EXERCISE: Each line below from the one containing "Definition onInput (fieldId" through the one containing "let messages := or_else" should be output exactly as it stands, and no other line should appear.
BEGIN EXTRACTED ENTRIES
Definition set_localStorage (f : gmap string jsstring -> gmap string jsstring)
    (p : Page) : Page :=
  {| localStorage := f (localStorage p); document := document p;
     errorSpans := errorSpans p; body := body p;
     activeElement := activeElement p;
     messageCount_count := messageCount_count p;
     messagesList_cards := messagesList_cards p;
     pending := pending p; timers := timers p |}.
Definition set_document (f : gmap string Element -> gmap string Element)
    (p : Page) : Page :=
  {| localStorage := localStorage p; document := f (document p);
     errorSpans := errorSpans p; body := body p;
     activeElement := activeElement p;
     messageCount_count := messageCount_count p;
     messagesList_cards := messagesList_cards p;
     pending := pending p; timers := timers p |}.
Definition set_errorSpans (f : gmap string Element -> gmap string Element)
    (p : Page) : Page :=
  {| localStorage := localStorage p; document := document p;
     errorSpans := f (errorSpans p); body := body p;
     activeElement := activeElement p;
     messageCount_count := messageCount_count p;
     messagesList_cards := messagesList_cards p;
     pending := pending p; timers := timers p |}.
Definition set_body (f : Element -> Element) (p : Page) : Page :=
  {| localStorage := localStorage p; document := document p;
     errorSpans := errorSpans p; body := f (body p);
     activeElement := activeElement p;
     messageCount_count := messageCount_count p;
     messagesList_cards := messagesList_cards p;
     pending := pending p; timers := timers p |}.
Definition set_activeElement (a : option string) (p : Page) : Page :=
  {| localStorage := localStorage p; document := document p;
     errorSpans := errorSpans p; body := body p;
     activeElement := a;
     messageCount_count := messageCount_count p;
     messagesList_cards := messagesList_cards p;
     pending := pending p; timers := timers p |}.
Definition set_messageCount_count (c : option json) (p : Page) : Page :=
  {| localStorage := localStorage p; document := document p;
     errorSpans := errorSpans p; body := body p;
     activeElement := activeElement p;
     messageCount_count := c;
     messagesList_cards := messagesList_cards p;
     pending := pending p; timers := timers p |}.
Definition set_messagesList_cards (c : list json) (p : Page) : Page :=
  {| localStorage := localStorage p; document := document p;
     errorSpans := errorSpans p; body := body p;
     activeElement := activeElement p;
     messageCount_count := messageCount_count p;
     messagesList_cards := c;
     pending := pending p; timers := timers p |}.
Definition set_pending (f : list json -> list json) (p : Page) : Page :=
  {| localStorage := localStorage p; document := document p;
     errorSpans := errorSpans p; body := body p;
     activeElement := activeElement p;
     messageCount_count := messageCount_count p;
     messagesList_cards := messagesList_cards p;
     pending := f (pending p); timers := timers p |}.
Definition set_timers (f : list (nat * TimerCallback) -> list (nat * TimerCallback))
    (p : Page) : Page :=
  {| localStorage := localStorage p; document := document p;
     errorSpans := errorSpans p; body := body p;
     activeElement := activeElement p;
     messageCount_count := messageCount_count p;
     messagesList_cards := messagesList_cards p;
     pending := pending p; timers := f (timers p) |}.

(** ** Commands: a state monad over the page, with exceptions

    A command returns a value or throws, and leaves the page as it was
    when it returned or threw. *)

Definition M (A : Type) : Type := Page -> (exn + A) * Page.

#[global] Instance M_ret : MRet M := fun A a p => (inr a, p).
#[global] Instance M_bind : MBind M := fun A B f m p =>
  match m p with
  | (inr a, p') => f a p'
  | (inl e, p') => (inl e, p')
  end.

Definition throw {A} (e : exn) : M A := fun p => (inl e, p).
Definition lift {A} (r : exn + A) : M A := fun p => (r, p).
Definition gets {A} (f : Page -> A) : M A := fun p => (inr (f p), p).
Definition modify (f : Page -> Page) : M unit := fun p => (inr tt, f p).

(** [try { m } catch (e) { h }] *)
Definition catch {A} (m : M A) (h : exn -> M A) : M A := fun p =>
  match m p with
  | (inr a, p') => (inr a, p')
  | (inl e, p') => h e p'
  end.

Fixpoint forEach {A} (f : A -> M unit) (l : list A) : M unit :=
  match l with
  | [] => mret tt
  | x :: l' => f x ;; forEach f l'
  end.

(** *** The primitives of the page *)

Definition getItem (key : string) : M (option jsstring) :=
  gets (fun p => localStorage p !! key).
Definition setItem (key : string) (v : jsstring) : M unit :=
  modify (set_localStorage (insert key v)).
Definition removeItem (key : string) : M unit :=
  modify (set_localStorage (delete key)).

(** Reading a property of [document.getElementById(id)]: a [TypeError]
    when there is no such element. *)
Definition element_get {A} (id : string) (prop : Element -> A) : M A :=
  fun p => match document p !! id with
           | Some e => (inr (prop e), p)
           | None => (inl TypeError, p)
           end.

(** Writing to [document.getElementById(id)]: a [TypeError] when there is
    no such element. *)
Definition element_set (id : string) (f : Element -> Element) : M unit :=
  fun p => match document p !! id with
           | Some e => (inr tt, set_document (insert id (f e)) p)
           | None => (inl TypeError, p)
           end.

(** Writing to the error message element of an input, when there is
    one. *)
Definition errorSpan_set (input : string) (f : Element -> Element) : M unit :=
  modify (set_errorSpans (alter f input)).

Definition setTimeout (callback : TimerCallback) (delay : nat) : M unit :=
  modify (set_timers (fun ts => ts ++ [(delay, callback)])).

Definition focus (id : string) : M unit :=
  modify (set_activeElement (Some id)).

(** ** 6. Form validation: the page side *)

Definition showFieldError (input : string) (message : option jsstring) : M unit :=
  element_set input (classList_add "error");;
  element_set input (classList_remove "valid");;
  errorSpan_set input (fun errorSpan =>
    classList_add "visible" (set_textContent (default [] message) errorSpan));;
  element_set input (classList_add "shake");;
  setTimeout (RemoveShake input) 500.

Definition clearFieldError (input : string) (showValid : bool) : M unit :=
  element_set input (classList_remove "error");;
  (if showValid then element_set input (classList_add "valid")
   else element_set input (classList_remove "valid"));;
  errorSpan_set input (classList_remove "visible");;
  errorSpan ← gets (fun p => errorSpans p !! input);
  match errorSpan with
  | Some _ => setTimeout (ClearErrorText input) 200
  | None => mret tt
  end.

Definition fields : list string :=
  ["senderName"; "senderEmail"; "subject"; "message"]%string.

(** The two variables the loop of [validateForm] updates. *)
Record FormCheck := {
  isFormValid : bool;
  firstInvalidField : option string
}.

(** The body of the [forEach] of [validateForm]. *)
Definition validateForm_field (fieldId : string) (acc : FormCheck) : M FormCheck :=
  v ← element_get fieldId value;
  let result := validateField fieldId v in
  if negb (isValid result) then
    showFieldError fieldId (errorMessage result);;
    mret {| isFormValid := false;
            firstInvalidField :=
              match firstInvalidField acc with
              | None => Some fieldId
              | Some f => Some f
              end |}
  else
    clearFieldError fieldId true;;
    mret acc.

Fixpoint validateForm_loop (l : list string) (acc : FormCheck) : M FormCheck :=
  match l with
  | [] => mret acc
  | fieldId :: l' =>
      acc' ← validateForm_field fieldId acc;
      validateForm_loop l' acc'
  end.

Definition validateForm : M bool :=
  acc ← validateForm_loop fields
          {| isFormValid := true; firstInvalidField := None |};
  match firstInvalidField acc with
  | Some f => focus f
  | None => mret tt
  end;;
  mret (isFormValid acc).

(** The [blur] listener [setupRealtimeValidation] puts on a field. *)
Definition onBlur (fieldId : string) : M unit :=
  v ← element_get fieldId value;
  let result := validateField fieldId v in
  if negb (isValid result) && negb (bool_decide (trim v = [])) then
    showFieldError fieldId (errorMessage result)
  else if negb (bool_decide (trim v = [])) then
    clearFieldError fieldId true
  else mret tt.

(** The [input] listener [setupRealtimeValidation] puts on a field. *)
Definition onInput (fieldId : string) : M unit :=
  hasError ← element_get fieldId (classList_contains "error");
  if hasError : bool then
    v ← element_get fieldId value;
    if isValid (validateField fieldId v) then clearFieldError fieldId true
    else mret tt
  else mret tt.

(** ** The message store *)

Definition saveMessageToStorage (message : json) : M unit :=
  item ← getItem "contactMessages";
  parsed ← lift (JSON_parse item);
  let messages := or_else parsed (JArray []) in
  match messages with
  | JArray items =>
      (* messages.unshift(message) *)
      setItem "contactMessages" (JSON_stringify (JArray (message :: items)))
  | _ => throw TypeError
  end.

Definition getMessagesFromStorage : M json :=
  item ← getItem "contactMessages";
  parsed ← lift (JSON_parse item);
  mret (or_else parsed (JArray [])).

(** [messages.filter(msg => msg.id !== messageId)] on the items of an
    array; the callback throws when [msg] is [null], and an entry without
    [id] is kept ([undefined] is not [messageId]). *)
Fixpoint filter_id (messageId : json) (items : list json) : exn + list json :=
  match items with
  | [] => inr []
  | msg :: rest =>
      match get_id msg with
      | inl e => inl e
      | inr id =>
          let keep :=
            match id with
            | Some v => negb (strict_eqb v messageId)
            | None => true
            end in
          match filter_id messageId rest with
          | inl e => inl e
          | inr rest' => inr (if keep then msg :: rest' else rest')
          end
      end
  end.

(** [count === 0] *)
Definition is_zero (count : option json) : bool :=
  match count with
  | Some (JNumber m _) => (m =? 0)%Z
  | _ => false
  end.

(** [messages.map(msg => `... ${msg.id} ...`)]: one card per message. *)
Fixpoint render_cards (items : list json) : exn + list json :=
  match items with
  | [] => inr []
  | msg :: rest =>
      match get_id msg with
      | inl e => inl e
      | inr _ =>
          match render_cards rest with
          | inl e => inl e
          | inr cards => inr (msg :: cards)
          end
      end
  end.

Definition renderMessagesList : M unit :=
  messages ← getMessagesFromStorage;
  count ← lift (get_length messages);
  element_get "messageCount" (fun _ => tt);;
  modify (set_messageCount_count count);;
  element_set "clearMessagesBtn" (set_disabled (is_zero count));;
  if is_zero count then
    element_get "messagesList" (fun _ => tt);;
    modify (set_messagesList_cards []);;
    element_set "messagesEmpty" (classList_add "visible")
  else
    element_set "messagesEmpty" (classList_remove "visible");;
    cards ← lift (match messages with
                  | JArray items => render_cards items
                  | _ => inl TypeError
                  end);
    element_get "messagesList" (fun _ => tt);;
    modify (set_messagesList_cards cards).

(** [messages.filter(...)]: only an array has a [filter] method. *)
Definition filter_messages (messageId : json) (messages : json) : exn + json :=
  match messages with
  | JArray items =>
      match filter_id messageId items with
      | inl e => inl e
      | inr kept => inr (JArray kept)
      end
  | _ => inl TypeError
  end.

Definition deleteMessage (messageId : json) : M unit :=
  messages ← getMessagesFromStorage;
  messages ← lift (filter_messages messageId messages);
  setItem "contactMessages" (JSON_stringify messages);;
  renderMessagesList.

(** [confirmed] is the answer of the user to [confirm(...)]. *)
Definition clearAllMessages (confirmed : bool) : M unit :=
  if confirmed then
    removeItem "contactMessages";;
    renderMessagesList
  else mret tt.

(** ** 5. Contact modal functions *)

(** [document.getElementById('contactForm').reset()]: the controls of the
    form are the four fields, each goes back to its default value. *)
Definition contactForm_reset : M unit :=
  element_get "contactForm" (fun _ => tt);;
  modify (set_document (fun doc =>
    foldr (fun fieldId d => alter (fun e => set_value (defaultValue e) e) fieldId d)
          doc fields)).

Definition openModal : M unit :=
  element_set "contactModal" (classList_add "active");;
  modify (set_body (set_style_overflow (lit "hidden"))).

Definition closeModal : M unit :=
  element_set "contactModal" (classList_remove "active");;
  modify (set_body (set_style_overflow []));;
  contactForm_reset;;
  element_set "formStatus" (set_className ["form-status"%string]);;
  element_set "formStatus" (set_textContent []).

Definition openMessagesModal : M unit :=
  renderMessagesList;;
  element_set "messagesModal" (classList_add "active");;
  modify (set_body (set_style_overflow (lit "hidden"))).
END EXTRACTED ENTRIES
BEGIN EXTRACTED ENTRIES
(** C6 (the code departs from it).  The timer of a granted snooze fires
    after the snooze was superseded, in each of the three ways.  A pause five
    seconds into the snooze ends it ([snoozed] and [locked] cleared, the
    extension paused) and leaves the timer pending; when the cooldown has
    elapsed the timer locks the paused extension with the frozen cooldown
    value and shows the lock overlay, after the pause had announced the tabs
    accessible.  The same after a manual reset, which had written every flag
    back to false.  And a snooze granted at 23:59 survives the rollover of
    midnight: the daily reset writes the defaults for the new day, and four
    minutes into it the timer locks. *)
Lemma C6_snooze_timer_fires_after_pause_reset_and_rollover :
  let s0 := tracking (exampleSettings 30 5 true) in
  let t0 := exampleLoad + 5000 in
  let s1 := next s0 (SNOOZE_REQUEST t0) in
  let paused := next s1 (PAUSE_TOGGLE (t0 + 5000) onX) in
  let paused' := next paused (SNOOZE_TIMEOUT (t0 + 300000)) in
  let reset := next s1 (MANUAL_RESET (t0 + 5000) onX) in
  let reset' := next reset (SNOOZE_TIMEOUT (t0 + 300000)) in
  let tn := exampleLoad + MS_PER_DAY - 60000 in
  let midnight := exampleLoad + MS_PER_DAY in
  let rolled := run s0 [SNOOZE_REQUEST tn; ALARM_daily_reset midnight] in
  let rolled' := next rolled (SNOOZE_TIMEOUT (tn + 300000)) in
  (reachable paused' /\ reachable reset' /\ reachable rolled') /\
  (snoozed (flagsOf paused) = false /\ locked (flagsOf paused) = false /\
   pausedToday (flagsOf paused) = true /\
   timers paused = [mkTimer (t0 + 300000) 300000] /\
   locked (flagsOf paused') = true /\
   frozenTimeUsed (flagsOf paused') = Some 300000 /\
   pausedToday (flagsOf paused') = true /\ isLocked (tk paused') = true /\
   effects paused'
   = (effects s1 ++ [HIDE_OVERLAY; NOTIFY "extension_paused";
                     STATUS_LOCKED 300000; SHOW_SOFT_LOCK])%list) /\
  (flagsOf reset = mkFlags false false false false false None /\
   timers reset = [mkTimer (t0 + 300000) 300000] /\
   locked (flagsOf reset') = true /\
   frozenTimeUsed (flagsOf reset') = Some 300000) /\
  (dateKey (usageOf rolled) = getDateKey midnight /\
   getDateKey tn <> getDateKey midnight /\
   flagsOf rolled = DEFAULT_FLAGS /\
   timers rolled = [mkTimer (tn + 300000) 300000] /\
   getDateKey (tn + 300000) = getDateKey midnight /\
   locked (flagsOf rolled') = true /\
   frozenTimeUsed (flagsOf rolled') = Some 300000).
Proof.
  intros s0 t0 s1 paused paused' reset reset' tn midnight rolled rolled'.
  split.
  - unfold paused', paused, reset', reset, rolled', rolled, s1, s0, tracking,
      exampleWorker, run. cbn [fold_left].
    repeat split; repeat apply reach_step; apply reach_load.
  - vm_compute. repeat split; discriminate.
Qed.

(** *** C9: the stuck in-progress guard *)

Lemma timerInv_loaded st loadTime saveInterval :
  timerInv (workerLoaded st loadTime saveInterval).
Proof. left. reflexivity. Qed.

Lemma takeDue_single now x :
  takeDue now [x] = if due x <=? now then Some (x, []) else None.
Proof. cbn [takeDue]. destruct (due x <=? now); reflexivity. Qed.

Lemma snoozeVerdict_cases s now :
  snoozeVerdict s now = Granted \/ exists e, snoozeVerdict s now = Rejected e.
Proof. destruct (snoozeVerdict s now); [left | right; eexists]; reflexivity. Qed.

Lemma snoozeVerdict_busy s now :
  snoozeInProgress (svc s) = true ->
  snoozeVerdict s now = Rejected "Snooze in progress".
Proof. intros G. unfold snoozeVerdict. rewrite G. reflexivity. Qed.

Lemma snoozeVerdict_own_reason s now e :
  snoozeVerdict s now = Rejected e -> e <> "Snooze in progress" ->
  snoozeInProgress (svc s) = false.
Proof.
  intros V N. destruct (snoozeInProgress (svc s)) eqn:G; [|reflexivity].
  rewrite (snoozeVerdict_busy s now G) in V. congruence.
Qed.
END EXTRACTED ENTRIES
EXPECTED ANSWER:
Definition onInput (fieldId : string) : M unit :=
  hasError ← element_get fieldId (classList_contains "error");
  if hasError : bool then
    v ← element_get fieldId value;
    if isValid (validateField fieldId v) then clearFieldError fieldId true
    else mret tt
  else mret tt.

(** ** The message store *)

Definition saveMessageToStorage (message : json) : M unit :=
  item ← getItem "contactMessages";
  parsed ← lift (JSON_parse item);
  let messages := or_else parsed (JArray []) in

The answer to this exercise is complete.